*** AVAILABLE DATA Section Begins ***

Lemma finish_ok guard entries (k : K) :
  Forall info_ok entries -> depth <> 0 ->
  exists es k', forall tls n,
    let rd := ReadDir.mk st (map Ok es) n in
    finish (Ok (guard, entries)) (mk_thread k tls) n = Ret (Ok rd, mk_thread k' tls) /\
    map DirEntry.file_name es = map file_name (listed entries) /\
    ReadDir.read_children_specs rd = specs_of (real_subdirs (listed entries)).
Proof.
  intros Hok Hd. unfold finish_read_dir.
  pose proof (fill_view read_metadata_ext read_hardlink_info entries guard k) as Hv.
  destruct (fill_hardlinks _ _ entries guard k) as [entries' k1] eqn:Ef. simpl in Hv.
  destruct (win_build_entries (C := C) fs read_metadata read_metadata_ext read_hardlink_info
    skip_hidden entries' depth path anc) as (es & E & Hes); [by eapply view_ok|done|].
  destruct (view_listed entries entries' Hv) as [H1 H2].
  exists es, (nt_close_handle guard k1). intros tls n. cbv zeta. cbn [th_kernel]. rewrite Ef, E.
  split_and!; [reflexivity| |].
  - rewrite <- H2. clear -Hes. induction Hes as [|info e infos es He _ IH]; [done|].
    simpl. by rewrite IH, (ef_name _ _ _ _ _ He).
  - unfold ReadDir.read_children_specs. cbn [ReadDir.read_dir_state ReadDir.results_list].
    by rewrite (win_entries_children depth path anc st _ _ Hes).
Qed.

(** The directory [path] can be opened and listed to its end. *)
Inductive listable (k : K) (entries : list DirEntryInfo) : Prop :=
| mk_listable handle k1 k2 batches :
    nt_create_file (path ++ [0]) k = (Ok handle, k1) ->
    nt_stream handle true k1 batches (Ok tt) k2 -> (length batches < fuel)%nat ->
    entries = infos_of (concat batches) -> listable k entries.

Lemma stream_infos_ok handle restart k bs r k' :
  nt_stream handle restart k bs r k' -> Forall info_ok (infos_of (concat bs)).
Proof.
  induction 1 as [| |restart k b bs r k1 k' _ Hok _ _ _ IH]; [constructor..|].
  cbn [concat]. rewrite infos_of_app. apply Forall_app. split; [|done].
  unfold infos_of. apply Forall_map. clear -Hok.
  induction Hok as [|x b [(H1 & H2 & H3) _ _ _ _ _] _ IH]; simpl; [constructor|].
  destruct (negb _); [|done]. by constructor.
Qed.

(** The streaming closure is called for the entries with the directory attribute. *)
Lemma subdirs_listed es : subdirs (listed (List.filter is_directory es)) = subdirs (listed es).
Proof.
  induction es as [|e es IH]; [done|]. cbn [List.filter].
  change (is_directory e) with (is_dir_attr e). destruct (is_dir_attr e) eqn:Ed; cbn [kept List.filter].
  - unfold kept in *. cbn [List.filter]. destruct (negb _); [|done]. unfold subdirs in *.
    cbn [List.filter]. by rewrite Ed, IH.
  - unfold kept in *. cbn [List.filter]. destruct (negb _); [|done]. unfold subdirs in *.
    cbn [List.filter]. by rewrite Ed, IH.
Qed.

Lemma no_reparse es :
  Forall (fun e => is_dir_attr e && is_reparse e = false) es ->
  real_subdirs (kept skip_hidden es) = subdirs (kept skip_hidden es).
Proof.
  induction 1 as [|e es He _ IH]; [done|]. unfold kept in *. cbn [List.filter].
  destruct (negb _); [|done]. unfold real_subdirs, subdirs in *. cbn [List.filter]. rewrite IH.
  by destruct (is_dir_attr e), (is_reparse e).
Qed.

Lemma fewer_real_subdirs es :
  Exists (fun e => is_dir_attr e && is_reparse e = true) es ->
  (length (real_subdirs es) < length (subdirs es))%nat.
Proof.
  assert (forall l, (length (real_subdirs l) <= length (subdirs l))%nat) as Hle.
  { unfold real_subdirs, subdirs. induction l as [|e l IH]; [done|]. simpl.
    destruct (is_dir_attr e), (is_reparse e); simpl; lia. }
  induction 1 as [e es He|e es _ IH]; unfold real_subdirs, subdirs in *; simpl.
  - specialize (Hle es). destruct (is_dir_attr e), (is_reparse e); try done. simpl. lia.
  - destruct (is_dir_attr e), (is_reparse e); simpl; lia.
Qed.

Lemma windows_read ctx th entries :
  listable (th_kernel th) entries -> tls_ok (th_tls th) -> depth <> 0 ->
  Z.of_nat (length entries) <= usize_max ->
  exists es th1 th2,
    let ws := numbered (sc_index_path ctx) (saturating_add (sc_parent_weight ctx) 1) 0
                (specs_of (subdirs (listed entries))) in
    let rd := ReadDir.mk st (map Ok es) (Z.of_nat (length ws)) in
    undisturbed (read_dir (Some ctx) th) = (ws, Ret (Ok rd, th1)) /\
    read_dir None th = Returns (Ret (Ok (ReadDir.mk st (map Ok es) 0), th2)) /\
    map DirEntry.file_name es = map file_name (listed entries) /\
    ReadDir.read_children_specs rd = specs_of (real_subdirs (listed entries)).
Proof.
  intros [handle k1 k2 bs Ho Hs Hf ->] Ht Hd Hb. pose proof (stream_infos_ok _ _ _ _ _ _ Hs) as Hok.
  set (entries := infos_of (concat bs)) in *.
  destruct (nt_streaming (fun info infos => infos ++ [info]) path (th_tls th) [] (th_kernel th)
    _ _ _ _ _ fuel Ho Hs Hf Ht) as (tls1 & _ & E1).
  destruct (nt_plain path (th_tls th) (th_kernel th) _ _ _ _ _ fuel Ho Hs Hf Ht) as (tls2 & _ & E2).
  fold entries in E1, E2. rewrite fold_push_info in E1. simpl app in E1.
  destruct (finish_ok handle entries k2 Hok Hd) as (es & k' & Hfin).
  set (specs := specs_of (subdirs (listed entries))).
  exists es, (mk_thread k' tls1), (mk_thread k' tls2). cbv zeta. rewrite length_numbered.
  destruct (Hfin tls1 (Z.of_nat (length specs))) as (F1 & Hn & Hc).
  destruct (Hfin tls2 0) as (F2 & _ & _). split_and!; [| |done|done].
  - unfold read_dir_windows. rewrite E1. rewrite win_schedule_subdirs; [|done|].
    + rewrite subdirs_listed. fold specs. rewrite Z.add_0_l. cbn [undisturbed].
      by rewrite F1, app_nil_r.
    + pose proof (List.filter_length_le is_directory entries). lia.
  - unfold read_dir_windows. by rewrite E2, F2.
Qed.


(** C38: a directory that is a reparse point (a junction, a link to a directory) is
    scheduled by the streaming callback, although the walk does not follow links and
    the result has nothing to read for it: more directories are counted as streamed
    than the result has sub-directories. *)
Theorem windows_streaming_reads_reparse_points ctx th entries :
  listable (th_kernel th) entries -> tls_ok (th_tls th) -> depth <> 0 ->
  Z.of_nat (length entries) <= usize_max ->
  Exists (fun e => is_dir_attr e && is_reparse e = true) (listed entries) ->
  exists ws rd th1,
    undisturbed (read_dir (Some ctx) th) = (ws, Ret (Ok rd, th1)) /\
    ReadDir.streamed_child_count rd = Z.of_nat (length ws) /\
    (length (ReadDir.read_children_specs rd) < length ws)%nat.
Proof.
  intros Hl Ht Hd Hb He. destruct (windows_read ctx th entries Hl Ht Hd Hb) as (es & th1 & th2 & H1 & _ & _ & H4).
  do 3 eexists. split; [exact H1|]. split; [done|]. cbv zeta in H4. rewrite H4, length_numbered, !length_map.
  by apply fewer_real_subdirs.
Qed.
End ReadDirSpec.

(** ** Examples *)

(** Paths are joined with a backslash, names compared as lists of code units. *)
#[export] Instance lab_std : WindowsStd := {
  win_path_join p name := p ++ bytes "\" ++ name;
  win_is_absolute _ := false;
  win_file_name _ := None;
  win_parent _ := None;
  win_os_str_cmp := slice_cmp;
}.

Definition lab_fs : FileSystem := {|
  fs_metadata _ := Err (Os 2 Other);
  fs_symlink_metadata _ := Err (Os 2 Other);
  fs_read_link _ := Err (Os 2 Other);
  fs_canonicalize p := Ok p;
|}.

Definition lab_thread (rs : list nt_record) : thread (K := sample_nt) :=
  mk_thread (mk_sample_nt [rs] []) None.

*** AVAILABLE DATA Section Ends ***

Leave out every line above except those from the line with "set (specs := specs_of" up to and including the line with "destruct (Hfin tls1", and copy those exactly.

#### SOLVED PROBLEM
  set (specs := specs_of (subdirs (listed entries))).
  exists es, (mk_thread k' tls1), (mk_thread k' tls2). cbv zeta. rewrite length_numbered.
  destruct (Hfin tls1 (Z.of_nat (length specs))) as (F1 & Hn & Hc).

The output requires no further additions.